Minister of Culture
- In office 5 March 2011 – 7 December 2011
- Prime Minister: Essam Sharaf
- Preceded by: Farouk Hosny
- Succeeded by: Shaker Abdel Hamid

Personal details
- Born: 3 January 1955 (age 71) Cairo, Egypt
- Spouse: Bothaina Kamel
- Relations: Badr Al Din Abu Ghazi (father)
- Children: Mariam Abu Ghazi
- Education: University of Cairo

= Emad Abu Ghazi =

Egyptian professor of archival studies

Emad Abu Ghazi (عماد أبو غازي; born 3 January 1955) is an Egyptian professor of archival studies at the University of Cairo, who is a former minister of culture of Egypt. He has also worked as the secretary general of the supreme council of culture in Egypt.
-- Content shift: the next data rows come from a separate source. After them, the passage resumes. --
(* @src shared/linux/xapm.h 702-704 disablegcc *)
Definition disablegcc : io D unit :=
  v ← readreg XAPM_CTL_OFFSET; writereg XAPM_CTL_OFFSET (Z.land v (not32 XAPM_CR_GCC_ENABLE_MASK)).

(* @src shared/linux/xapm.h 719-721 enableflag *)
Definition enableflag (flag : Z) : io D unit :=
  v ← readreg XAPM_FEC_OFFSET; writereg XAPM_FEC_OFFSET (Z.lor v flag).

(* @src shared/linux/xapm.h 735-737 disableflag *)
Definition disableflag (flag : Z) : io D unit :=
  v ← readreg XAPM_FEC_OFFSET; writereg XAPM_FEC_OFFSET (Z.land v (not32 flag)).

(* @src shared/linux/xapm.h 749-750 loadsic *)
Definition loadsic : io D unit := writereg XAPM_SICR_OFFSET XAPM_SICR_LOAD_MASK.

(* @src shared/linux/xapm.h 762-763 enablesic *)
Definition enablesic : io D unit := writereg XAPM_SICR_OFFSET XAPM_SICR_ENABLE_MASK.

(* @src shared/linux/xapm.h 774-776 disablesic *)
Definition disablesic : io D unit :=
  v ← readreg XAPM_SICR_OFFSET; writereg XAPM_SICR_OFFSET (Z.land v (not32 XAPM_SICR_ENABLE_MASK)).

(* @src shared/linux/xapm.h 787-788 enablemcreset *)
Definition enablemcreset : io D unit := writereg XAPM_SICR_OFFSET XAPM_SICR_MCNTR_RST_MASK.

(* @src shared/linux/xapm.h 799-801 disablemcreset *)
Definition disablemcreset : io D unit :=
  v ← readreg XAPM_SICR_OFFSET; writereg XAPM_SICR_OFFSET (Z.land v (not32 XAPM_SICR_MCNTR_RST_MASK)).

(* @src shared/linux/xapm.h 812-814 enableidfilter *)
Definition enableidfilter : io D unit :=
  v ← readreg XAPM_CTL_OFFSET; writereg XAPM_CTL_OFFSET (Z.lor v XAPM_CR_IDFILTER_ENABLE_MASK).

(* @src shared/linux/xapm.h 825-827 disableidfilter *)
Definition disableidfilter : io D unit :=
  v ← readreg XAPM_CTL_OFFSET; writereg XAPM_CTL_OFFSET (Z.land v (not32 XAPM_CR_IDFILTER_ENABLE_MASK)).

(* @src shared/linux/xapm.h 843-843 samplemetrics *)
Definition samplemetrics : io D Z := readreg XAPM_SR_OFFSET.

(** ** Functions of xapm.c *)

(* @src shared/linux/xapm.c 14-32 resetmetriccounter *)
Definition resetmetriccounter : io D Z :=
  regval ← readreg XAPM_CTL_OFFSET;
  _ ← writereg XAPM_CTL_OFFSET (Z.lor regval XAPM_CR_MCNTR_RESET_MASK);
  _ ← writereg XAPM_CTL_OFFSET (Z.land regval (not32 XAPM_CR_MCNTR_RESET_MASK));
  mret XST_SUCCESS.

(* @src shared/linux/xapm.c 44-63 resetglobalclkcounter *)
Definition resetglobalclkcounter : io D unit :=
  regval ← readreg XAPM_CTL_OFFSET;
  _ ← writereg XAPM_CTL_OFFSET (Z.lor regval XAPM_CR_GCC_RESET_MASK);
  writereg XAPM_CTL_OFFSET (Z.land regval (not32 XAPM_CR_GCC_RESET_MASK)).

(* @src shared/linux/xapm.c 75-98 resetfifo *)
Definition resetfifo : io D Z :=
  if eventlog params =? 0 then mret XST_SUCCESS else
  regval ← readreg XAPM_CTL_OFFSET;
  _ ← writereg XAPM_CTL_OFFSET (Z.lor regval XAPM_CR_FIFO_RESET_MASK);
  _ ← writereg XAPM_CTL_OFFSET (Z.land regval (not32 XAPM_CR_FIFO_RESET_MASK));
  mret XST_SUCCESS.

(* @src shared/linux/xapm.c 115-126 setincrementerrange *)
Definition setincrementerrange (incrementer rangehigh rangelow : Z) : io D unit :=
  let regval := u32 (Z.shiftl rangehigh 16) in
  let regval := Z.lor regval rangelow in
  writereg (XAPM_RANGE0_OFFSET + incrementer * 16) regval.

(** Returns [(rangehigh, rangelow)]. *)
(* @src shared/linux/xapm.c 145-154 getincrementerrange *)
Definition getincrementerrange (incrementer : Z) : io D (Z * Z) :=
  regval ← readreg (XAPM_RANGE0_OFFSET + incrementer * 16);
  mret (Z.land (Z.shiftr regval 16) 0xFFFF, Z.land regval 0xFFFF).

(* @src shared/linux/xapm.c 168-175 setsampleinterval *)
Definition setsampleinterval (sampleinterval : Z) : io D unit :=
  writereg XAPM_SI_LOW_OFFSET sampleinterval.

(* @src shared/linux/xapm.c 189-196 getsampleinterval *)
Definition getsampleinterval : io D Z := readreg XAPM_SI_LOW_OFFSET.

(* @src shared/linux/xapm.c 217-255 setmetrics *)
Definition setmetrics (slot metrics counter : Z) : io D Z :=
  let mask :=
    if (counter =? 0) || (counter =? 4) || (counter =? 8) then 0xFFFFFF00
    else if (counter =? 1) || (counter =? 5) || (counter =? 9) then 0xFFFF00FF
    else if (counter =? 2) || (counter =? 6) then 0xFF00FFFF
    else 0x00FFFFFF in
  if counter <=? 3 then
    regval ← readreg XAPM_MSR0_OFFSET;
    let regval := Z.land regval mask in
    let regval := Z.lor regval (u32 (Z.shiftl metrics (counter * 8))) in
    let regval := Z.lor regval (u32 (Z.shiftl slot (counter * 8 + 5))) in
    _ ← writereg XAPM_MSR0_OFFSET regval;
    mret XST_SUCCESS
  else if (4 <=? counter) && (counter <=? 7) then
    let counter := counter - 4 in
    regval ← readreg XAPM_MSR1_OFFSET;
    let regval := Z.land regval mask in
    let regval := Z.lor regval (u32 (Z.shiftl metrics (counter * 8))) in
    let regval := Z.lor regval (u32 (Z.shiftl slot (counter * 8 + 5))) in
    _ ← writereg XAPM_MSR1_OFFSET regval;
    mret XST_SUCCESS
  else
    let counter := counter - 8 in
    regval ← readreg XAPM_MSR2_OFFSET;
    let regval := Z.land regval mask in
    let regval := Z.lor regval (u32 (Z.shiftl metrics (counter * 8))) in
    let regval := Z.lor regval (u32 (Z.shiftl slot (counter * 8 + 5))) in
    _ ← writereg XAPM_MSR2_OFFSET regval;
    mret XST_SUCCESS.

(** Returns [(status, metrics, slot)]. *)
(* @src shared/linux/xapm.c 275-295 getmetrics *)
Definition getmetrics (counter : Z) : io D (Z * Z * Z) :=
  if counter <=? 3 then
    regval ← readreg XAPM_MSR0_OFFSET;
    mret (XST_SUCCESS, Z.land (Z.shiftr regval (counter * 8)) 0x1F,
          Z.land (Z.shiftr regval (counter * 8 + 5)) 0x7)
  else if (4 <=? counter) && (counter <=? 7) then
    let counter := counter - 4 in
    regval ← readreg XAPM_MSR1_OFFSET;
    mret (XST_SUCCESS, Z.land (Z.shiftr regval (counter * 8)) 0x1F,
          Z.land (Z.shiftr regval (counter * 8 + 5)) 0x7)
  else
    let counter := counter - 8 in
    regval ← readreg XAPM_MSR2_OFFSET;
    mret (XST_SUCCESS, Z.land (Z.shiftr regval (counter * 8)) 0x1F,
          Z.land (Z.shiftr regval (counter * 8 + 5)) 0x7).

(** Returns [(cnthigh, cntlow)]. *)
(* @src shared/linux/xapm.c 312-327 getglobalclkcounter *)
Definition getglobalclkcounter : io D (Z * Z) :=
  cnthigh ← (if globalcntwidth params =? 64 then readreg XAPM_GCC_HIGH_OFFSET else mret 0);
  cntlow ← readreg XAPM_GCC_LOW_OFFSET;
  mret (cnthigh, cntlow).

(* @src shared/linux/xapm.c 343-350 getmetriccounter *)
Definition getmetriccounter (counter : Z) : io D Z :=
  readreg (u32 (XAPM_MC0_OFFSET + u32 (counter * 16))).

(* @src shared/linux/xapm.c 367-374 getsampledmetriccounter *)
Definition getsampledmetriccounter (counter : Z) : io D Z :=
  readreg (u32 (XAPM_SMC0_OFFSET + u32 (counter * 16))).

(* @src shared/linux/xapm.c 392-399 getincrementer *)
Definition getincrementer (incrementer : Z) : io D Z :=
  readreg (u32 (XAPM_INC0_OFFSET + u32 (incrementer * 16))).

(* @src shared/linux/xapm.c 417-424 getsampledincrementer *)
Definition getsampledincrementer (incrementer : Z) : io D Z :=
  readreg (u32 (XAPM_SINC0_OFFSET + u32 (incrementer * 16))).

(* @src shared/linux/xapm.c 438-444 setswdatareg *)
Definition setswdatareg (swdata : Z) : io D unit := writereg XAPM_SWD_OFFSET swdata.

(* @src shared/linux/xapm.c 456-465 getswdatareg *)
Definition getswdatareg : io D Z := readreg XAPM_SWD_OFFSET.

(* @src shared/linux/xapm.c 484-497 starteventlog *)
Definition starteventlog (flagenables : Z) : io D Z :=
  regval ← readreg XAPM_CTL_OFFSET;
  _ ← writereg XAPM_FEC_OFFSET flagenables;
  _ ← writereg XAPM_CTL_OFFSET (Z.lor regval XAPM_CR_EVENTLOG_ENABLE_MASK);
  mret XST_SUCCESS.

(* @src shared/linux/xapm.c 510-523 stopeventlog *)
Definition stopeventlog : io D Z :=
  regval ← readreg XAPM_CTL_OFFSET;
  _ ← writereg XAPM_CTL_OFFSET (Z.land regval (not32 XAPM_CR_EVENTLOG_ENABLE_MASK));
  mret XST_SUCCESS.

(* @src shared/linux/xapm.c 538-560 startcounters *)
Definition startcounters (sampleinterval : Z) : io D Z :=
  regval ← readreg XAPM_CTL_OFFSET;
  let regval := if mode params =? 1 then Z.lor regval XAPM_CR_GCC_ENABLE_MASK else regval in
  _ ← writereg XAPM_CTL_OFFSET (Z.lor regval XAPM_CR_MCNTR_ENABLE_MASK);
  _ ← setsampleinterval sampleinterval;
  _ ← loadsic;
  _ ← enablesic;
  mret XST_SUCCESS.
(* ===== verification/Parser.v ===== *)
(** The trace parser (trace/parser.c): from the binary records of the trace
    capture device to comma-separated text.

    A record is an array of [TCD_ENTRY_BITS] chars holding one bit each; the
    cursor of the code is modelled by the list of bits not read yet, and a
    read past the end of the array (undefined in C) by [None].  Text written
    to the two output streams is collected as strings.  The bit widths come
    from the generated config.h, so they are a [config] record; [def_config]
    is the default of trace/def_config.[ch]. *)
From S2P Require Import Prelude.
From stdpp Require Import pretty.
From Stdlib Require Import Ascii.
Open Scope Z_scope.

(** * Configuration *)

(* @src trace/def_config.h 23-30 sparam_t *)
Record sparam_t := {
  EXT_EVENT : Z;
  FLAGS : Z;
  xxID : Z;
  AxLEN : Z;
  AxADDR : Z;
  xDATA : Z
}.

(* @src trace/def_config.h 10-20 config.h macros *)
Record config := {
  SHOW_AXI_DATA : bool;
  FIFO_AXIS_TDATA_WIDTH : Z;
  NUM_MONITOR_SLOTS : Z;
  LOGID : Z;
  TIMESTAMP : Z;
  LOOP : Z;
  SW_PACKET : Z;
  slot_param : list sparam_t
}.

(* @src trace/def_config.c 4-7 slot_param *)
Definition def_slot_param : list sparam_t :=
  [ {| EXT_EVENT := 3; FLAGS := 9; xxID := 16; AxLEN := 8; AxADDR := 40; xDATA := 128 |};
    {| EXT_EVENT := 3; FLAGS := 9; xxID := 3; AxLEN := 8; AxADDR := 40; xDATA := 64 |} ].

(* @src trace/def_config.h 10-20 default configuration *)
Definition def_config : config :=
  {| SHOW_AXI_DATA := false; FIFO_AXIS_TDATA_WIDTH := 328; NUM_MONITOR_SLOTS := 2;
     LOGID := 1; TIMESTAMP := 30; LOOP := 1; SW_PACKET := 32; slot_param := def_slot_param |}.

(** [None] is the [#error] of the source. *)
(* @src trace/parser.c 19-30 TCD_ENTRY_BITS *)
Definition TCD_ENTRY_BITS (c : config) : option Z :=
  if FIFO_AXIS_TDATA_WIDTH c <=? 128 then Some 128
  else if FIFO_AXIS_TDATA_WIDTH c <=? 256 then Some 256
  else if FIFO_AXIS_TDATA_WIDTH c <=? 512 then Some 512
  else if FIFO_AXIS_TDATA_WIDTH c <=? 1024 then Some 1024
  else None.

(* @src trace/parser.c 36-37 SW_ID, TRACE_ID *)
Definition SW_ID : Z := 1.
Definition TRACE_ID : Z := 0.

(* @src trace/parser.c 40-40 XAPM_FLAG_WRADDR *)
Definition FLAG_WRADDR : Z := 0x001.
(* @src trace/parser.c 41-41 XAPM_FLAG_FIRSTWR *)
Definition FLAG_FIRSTWR : Z := 0x002.
(* @src trace/parser.c 42-42 XAPM_FLAG_LASTWR *)
Definition FLAG_LASTWR : Z := 0x004.
(* @src trace/parser.c 43-43 XAPM_FLAG_RESPONSE *)
Definition FLAG_RESPONSE : Z := 0x008.
(* @src trace/parser.c 44-44 XAPM_FLAG_RDADDR *)
Definition FLAG_RDADDR : Z := 0x010.
(* @src trace/parser.c 45-45 XAPM_FLAG_FIRSTRD *)
Definition FLAG_FIRSTRD : Z := 0x020.
(* @src trace/parser.c 46-46 XAPM_FLAG_LASTRD *)
Definition FLAG_LASTRD : Z := 0x040.
(* @src trace/parser.c 47-47 XAPM_FLAG_MIDWR *)
Definition FLAG_MIDWR : Z := 0x080.
(* @src trace/parser.c 48-48 XAPM_FLAG_MIDRD *)
Definition FLAG_MIDRD : Z := 0x100.
(* @src trace/parser.c 50-50 XAPM_FLAG_WRDATA *)
Definition FLAG_WRDATA : Z := Z.lor (Z.lor FLAG_FIRSTWR FLAG_MIDWR) FLAG_LASTWR.
(* @src trace/parser.c 51-51 XAPM_FLAG_RDDATA *)
Definition FLAG_RDDATA : Z := Z.lor (Z.lor FLAG_FIRSTRD FLAG_MIDRD) FLAG_LASTRD.

(** * Reading fields *)

Abbreviation bits := (list bool).

(** The loop of [next_uint]: [mask] is shifted as a 32-bit unsigned, so bits
    beyond the 32nd are read but lost. *)
(* @src trace/parser.c 58-61 next_uint loop *)
Fixpoint next_uint_loop (len : nat) (mask num : Z) (bit : bits) : option (Z * bits) :=
  match len with
  | O => Some (num, bit)
  | S len' =>
      match bit with
      | [] => None
      | b :: bit' =>
          next_uint_loop len' (u32 (Z.shiftl mask 1)) (Z.lor num (if b then mask else 0)) bit'
      end
  end.

(* @src trace/parser.c 54-63 next_uint *)
Definition next_uint (bit : bits) (len : Z) : option (Z * bits) :=
  next_uint_loop (Z.to_nat len) 1 0 bit.

(* @src trace/parser.c 67-67 hex *)
Definition hex (d : Z) : ascii :=
  nth (Z.to_nat d)
    ["0"; "1"; "2"; "3"; "4"; "5"; "6"; "7"; "8"; "9"; "A"; "B"; "C"; "D"; "E"; "F"]%char "0"%char.

(** The digits are stored from the end of the buffer towards its start, so
    each one goes in front of those already stored. *)
(* @src trace/parser.c 70-74 next_hexstr loop *)
Fixpoint next_hexstr_loop (fuel : nat) (str : string) (bit : bits) (len : Z) : option (string * bits) :=
  match fuel with
  | O => None
  | S fuel' =>
      if 4 <? len then
        '(d, bit) ← next_uint bit 4;
        next_hexstr_loop fuel' (String (hex d) str) bit (len - 4)
      else
        '(d, bit) ← next_uint bit len;
        Some (String (hex d) str, bit)
  end.

(** The string stored in [str], without its terminating NUL; one iteration
    per four bits, so [len] iterations are always enough. *)
(* @src trace/parser.c 65-76 next_hexstr *)
Definition next_hexstr (bit : bits) (len : Z) : option (string * bits) :=
  '(digits, bit) ← next_hexstr_loop (S (Z.to_nat len)) "" bit len;
  Some (("0x" +:+ digits)%string, bit).

(** Index of the last byte [next_hexstr] stores to: the terminating NUL. *)
(* @src trace/parser.c 68-69 next_hexstr buffer use *)
Definition hexstr_nul_index (len : Z) : Z := (if len =? 0 then 1 else (len + 3) / 4) + 2.

(** Size of the arrays its callers pass. *)
(* @src trace/parser.c 83-86 buffer sizes *)
Definition hexstr_buffer (len : Z) : Z := (len + 3) / 4 + 3.

(** * Text *)

Definition nl : string := String (Ascii.ascii_of_nat 10) "".

(** [%u] and [%lu] of a non-negative value. *)
Definition fmt_u (n : Z) : string := pretty n.

(** [%#X] of a positive 32-bit value. *)
Fixpoint hex_digits (fuel : nat) (n : Z) (acc : string) : string :=
  match fuel with
  | O => acc
  | S fuel' => let acc := String (hex (n mod 16)) acc in if n / 16 =? 0 then acc else hex_digits fuel' (n / 16) acc
  end.
Definition fmt_X (n : Z) : string := if n =? 0 then "0" else ("0X" +:+ hex_digits 8 n "")%string.

(** [%.*s]: at most [n] characters of the string. *)
Fixpoint fmt_prec (n : nat) (s : string) : string :=
  match n, s with
  | S n', String a s' => String a (fmt_prec n' s')
  | _, _ => ""
  end.

(** ["%u,B,,%.*s,%u,%lu\n"] and the like: fields are joined by the commas the
    format strings write out. *)
Fixpoint cat (l : list string) : string :=
  match l with [] => "" | s :: l' => (s +:+ cat l')%string end.

(** Lines for the output file and messages for stderr. *)
Record output := { out : list string; err : list string }.
Definition no_output : output := {| out := []; err := [] |}.
Definition app_output (o1 o2 : output) : output :=
  {| out := out o1 ++ out o2; err := err o1 ++ err o2 |}.

(** * Events *)

Section Parser.
Context (c : config).

(** [sizeof(rdata)] when the data columns are shown, 0 otherwise. *)
(* @src trace/parser.c 87-91 dlen *)
Definition dlen (spar : sparam_t) : nat :=
  if SHOW_AXI_DATA c then Z.to_nat (hexstr_buffer (xDATA spar)) else O.

(** The type column of a write data event; [None] for an inconsistent
    combination of flags. *)
(* @src trace/parser.c 119-125 write data type *)
Definition wr_type (flags : Z) : option string :=
  let f := Z.land flags FLAG_WRDATA in
  if f =? Z.lor FLAG_FIRSTWR FLAG_LASTWR then Some "DW"%string
  else if f =? FLAG_FIRSTWR then Some "FW"%string
  else if f =? FLAG_MIDWR then Some "MW"%string
  else if f =? FLAG_LASTWR then Some "LW"%string
  else None.

(* @src trace/parser.c 134-140 read data type *)
Definition rd_type (flags : Z) : option string :=
  let f := Z.land flags FLAG_RDDATA in
  if f =? Z.lor FLAG_FIRSTRD FLAG_LASTRD then Some "DR"%string
  else if f =? FLAG_FIRSTRD then Some "FR"%string
  else if f =? FLAG_MIDRD then Some "MR"%string
  else if f =? FLAG_LASTRD then Some "LR"%string
  else None.

(** The fields of one slot, as [parse_slot] reads them. *)
(* @src trace/parser.c 80-86 parse_slot locals *)
Record slot_fields := {
  s_flags : Z;
  s_arlen : Z;
  s_awlen : Z;
  s_rid : Z;
  s_arid : Z;
  s_bid : Z;
  s_awid : Z;
  s_araddr : string;
  s_awaddr : string;
  s_rdata : string;
  s_wdata : string
}.

(** [(next_uint(...)+1)*xDATA/8] in unsigned arithmetic. *)
(* @src trace/parser.c 95-96 burst length *)
Definition burst_bytes (axlen : Z) (spar : sparam_t) : Z := u32 (u32 (axlen + 1) * xDATA spar) / 8.

(* @src trace/parser.c 93-110 parse_slot fields *)
Definition read_slot (spar : sparam_t) (bit : bits) : option (slot_fields * bits) :=
  '(_, bit) ← next_uint bit (EXT_EVENT spar);
  '(flags, bit) ← next_uint bit (FLAGS spar);
  '(arlen, bit) ← next_uint bit (AxLEN spar);
  '(awlen, bit) ← next_uint bit (AxLEN spar);
  '(rid, bit) ← next_uint bit (xxID spar);
  '(arid, bit) ← next_uint bit (xxID spar);
  '(bid, bit) ← next_uint bit (xxID spar);
  '(awid, bit) ← next_uint bit (xxID spar);
  '(araddr, bit) ← next_hexstr bit (AxADDR spar);
  '(awaddr, bit) ← next_hexstr bit (AxADDR spar);
  '(rdata, bit) ← (if SHOW_AXI_DATA c then next_hexstr bit (xDATA spar) else Some ("NA"%string, bit));
  '(wdata, bit) ← (if SHOW_AXI_DATA c then next_hexstr bit (xDATA spar) else Some ("NA"%string, bit));
  Some ({| s_flags := flags; s_arlen := burst_bytes arlen spar; s_awlen := burst_bytes awlen spar;
           s_rid := rid; s_arid := arid; s_bid := bid; s_awid := awid;
           s_araddr := araddr; s_awaddr := awaddr; s_rdata := rdata; s_wdata := wdata |}, bit).

(* @src trace/parser.c 125-125 inconsistent flags message *)
Definition inconsistent (flags slot : Z) : string :=
  cat ["ERROR: INCONSISTENT FLAGS:"; fmt_X flags; " SLOT:"; fmt_u slot; nl].

(** The lines of one slot, in the order of the code; an inconsistent
    combination of data flags returns at once, so the events after it are
    not printed. *)
(* @src trace/parser.c 112-143 parse_slot output *)
Definition print_slot (slot : Z) (spar : sparam_t) (time : Z) (f : slot_fields) : output :=
  let n := dlen spar in
  let flags := s_flags f in
  let comma := fmt_prec n "," in
  let awline :=
    if truthy (Z.land flags FLAG_WRADDR) then
      [cat [fmt_u slot; ",W,"; s_awaddr f; ","; comma; fmt_u (s_awlen f); ","; fmt_u (s_awid f); ","; fmt_u time; nl]]
    else [] in
  let wtype := if truthy (Z.land flags FLAG_WRDATA) then option_map Some (wr_type flags) else Some None in
  match wtype with
  | None => {| out := awline; err := [inconsistent flags slot] |}
  | Some wt =>
      let wline :=
        match wt with
        | Some ty => [cat [fmt_u slot; ","; ty; ",,"; fmt_prec n (s_wdata f); comma; ",,"; fmt_u time; nl]]
        | None => []
        end in
      let bline :=
        if truthy (Z.land flags FLAG_RESPONSE) then
          [cat [fmt_u slot; ",B,,"; comma; ","; fmt_u (s_bid f); ","; fmt_u time; nl]]
        else [] in
      let arline :=
        if truthy (Z.land flags FLAG_RDADDR) then
          [cat [fmt_u slot; ",R,"; s_araddr f; ","; comma; fmt_u (s_arlen f); ","; fmt_u (s_arid f); ","; fmt_u time; nl]]
        else [] in
      let rtype := if truthy (Z.land flags FLAG_RDDATA) then option_map Some (rd_type flags) else Some None in
      match rtype with
      | None => {| out := awline ++ wline ++ bline ++ arline; err := [inconsistent flags slot] |}
      | Some rt =>
          let rline :=
            match rt with
            | Some ty => [cat [fmt_u slot; ","; ty; ",,"; fmt_prec n (s_rdata f); comma; ","; fmt_u (s_rid f); ","; fmt_u time; nl]]
            | None => []
            end in
          {| out := awline ++ wline ++ bline ++ arline ++ rline; err := [] |}
      end
  end.
(** Read the next field, keeping track of the number of bits left. *)
Ltac next_field :=
  match goal with
  | |- context [next_uint ?b ?len] =>
      let v := fresh "v" in let b' := fresh "bit" in let E := fresh "E" in let L := fresh "L" in
      destruct (next_uint_some b len) as (v & b' & E & L); [lia|]; rewrite E; clear E; simpl
  | |- context [next_hexstr ?b ?len] =>
      let v := fresh "v" in let b' := fresh "bit" in let E := fresh "E" in let L := fresh "L" in
      destruct (next_hexstr_some b len) as (v & b' & E & L); [lia|]; rewrite E; clear E; simpl
  end.

Section Totality.
Context (c : config).

(** Bits of a slot and of an entry. *)
Definition slot_bits (p : sparam_t) : Z :=
  EXT_EVENT p + FLAGS p + 2 * AxLEN p + 4 * xxID p + 2 * AxADDR p + (if SHOW_AXI_DATA c then 2 * xDATA p else 0).
Definition slots_bits (ps : list sparam_t) : Z := foldr (fun p n => slot_bits p + n) 0 ps.
Definition entry_size : Z :=
  LOGID c + TIMESTAMP c + LOOP c + Z.max (SW_PACKET c) (slots_bits (slots_used c)).

Lemma slot_bits_nonneg p : wf_slot p -> 0 <= slot_bits p.
Proof. intros (?&?&?&?&?&?). unfold slot_bits. destruct (SHOW_AXI_DATA c); lia. Qed.

Lemma slots_bits_nonneg ps : Forall wf_slot ps -> 0 <= slots_bits ps.
Proof. induction 1 as [|p ps Hp]; simpl; [lia|]. pose proof (slot_bits_nonneg p Hp). lia. Qed.

Lemma read_slot_some p bit :
  wf_slot p -> slot_bits p <= Z.of_nat (length bit) ->
  exists f bit', read_slot c p bit = Some (f, bit') /\ Z.of_nat (length bit') = Z.of_nat (length bit) - slot_bits p.
Proof.
  intros (?&?&?&?&?&?). unfold slot_bits, read_slot.
  destruct (SHOW_AXI_DATA c); intros Hb; repeat next_field; eexists _, _; (split; [done|lia]).
Qed.

Lemma parse_slots_some ps : forall n i time fl o bit,
  (n <= length ps)%nat -> Forall wf_slot (take n ps) -> slots_bits (take n ps) <= Z.of_nat (length bit) ->
  is_Some (parse_slots c n i ps time fl o bit).
Proof.
  induction ps as [|p ps IH]; intros n i time fl o bit Hn Hw Hb; destruct n as [|n]; simpl in *; try (by eexists).
  { lia. }
  apply Forall_cons in Hw as [Hp Hw]. pose proof (slots_bits_nonneg _ Hw).
  destruct (read_slot_some p bit Hp) as (f & bit' & Hr & L); [lia|].
  unfold parse_slot. rewrite Hr. simpl. apply IH; [lia|done|lia].
Qed.

Lemma parse_entry_some time bit :
  wf_config c -> entry_size <= Z.of_nat (length bit) -> is_Some (parse_entry c time bit).
Proof.
  intros [Hl Ht Hlo Hs Hn Hw]. unfold entry_size, parse_entry. intros Hb.
  assert (Hw' : Forall wf_slot (slots_used c)) by by apply Forall_take.
  pose proof (slots_bits_nonneg _ Hw'). do 3 next_field.
  destruct (_ =? SW_ID); [next_field; by eexists|].
  destruct (_ =? TRACE_ID); [|by eexists].
  edestruct (parse_slots_some (slot_param c) (Z.to_nat (NUM_MONITOR_SLOTS c))) as [[[fl o] b] Hp];
    [| | |rewrite Hp; by eexists]; [lia|done|]. unfold slots_used in *. lia.
Qed.

Lemma read_entry_loop_spec n : forall tmp rfp entry,
  match read_entry_loop n tmp rfp entry with
  | (Entry e, rfp') => length e = (length entry + 8 * n)%nat /\ length rfp = (length rfp' + n)%nat
  | (EndOfTrace _, rfp') => True
  end.
Proof.
  induction n as [|n IH]; intros tmp rfp entry; simpl.
  - destruct (tmp =? 0); [done|]. lia.
  - destruct rfp as [|v rfp]; [done|]. specialize (IH (Z.lor tmp v) rfp (entry ++ byte_bits v)).
    destruct (read_entry_loop _ _ _ _) as [[e|] rfp']; [|done].
    rewrite length_app in IH. simpl in *. lia.
Qed.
==Early life and education==
Abu Ghazi was born in the Egyptian city of Cairo in 1955. His parents were former minister of culture Badr Al Din Abu Ghazi and artist Reaya Helmi. His father's uncle was Egypt's leading sculptor Mahmoud Mokhtar.

He graduated from El-Kawmeya school then entered the faculty of arts in the University of Cairo, where he specialized in archival studies. He received his bachelor's degree in 1982, his master's degree in 1988 and his doctorate in 1995.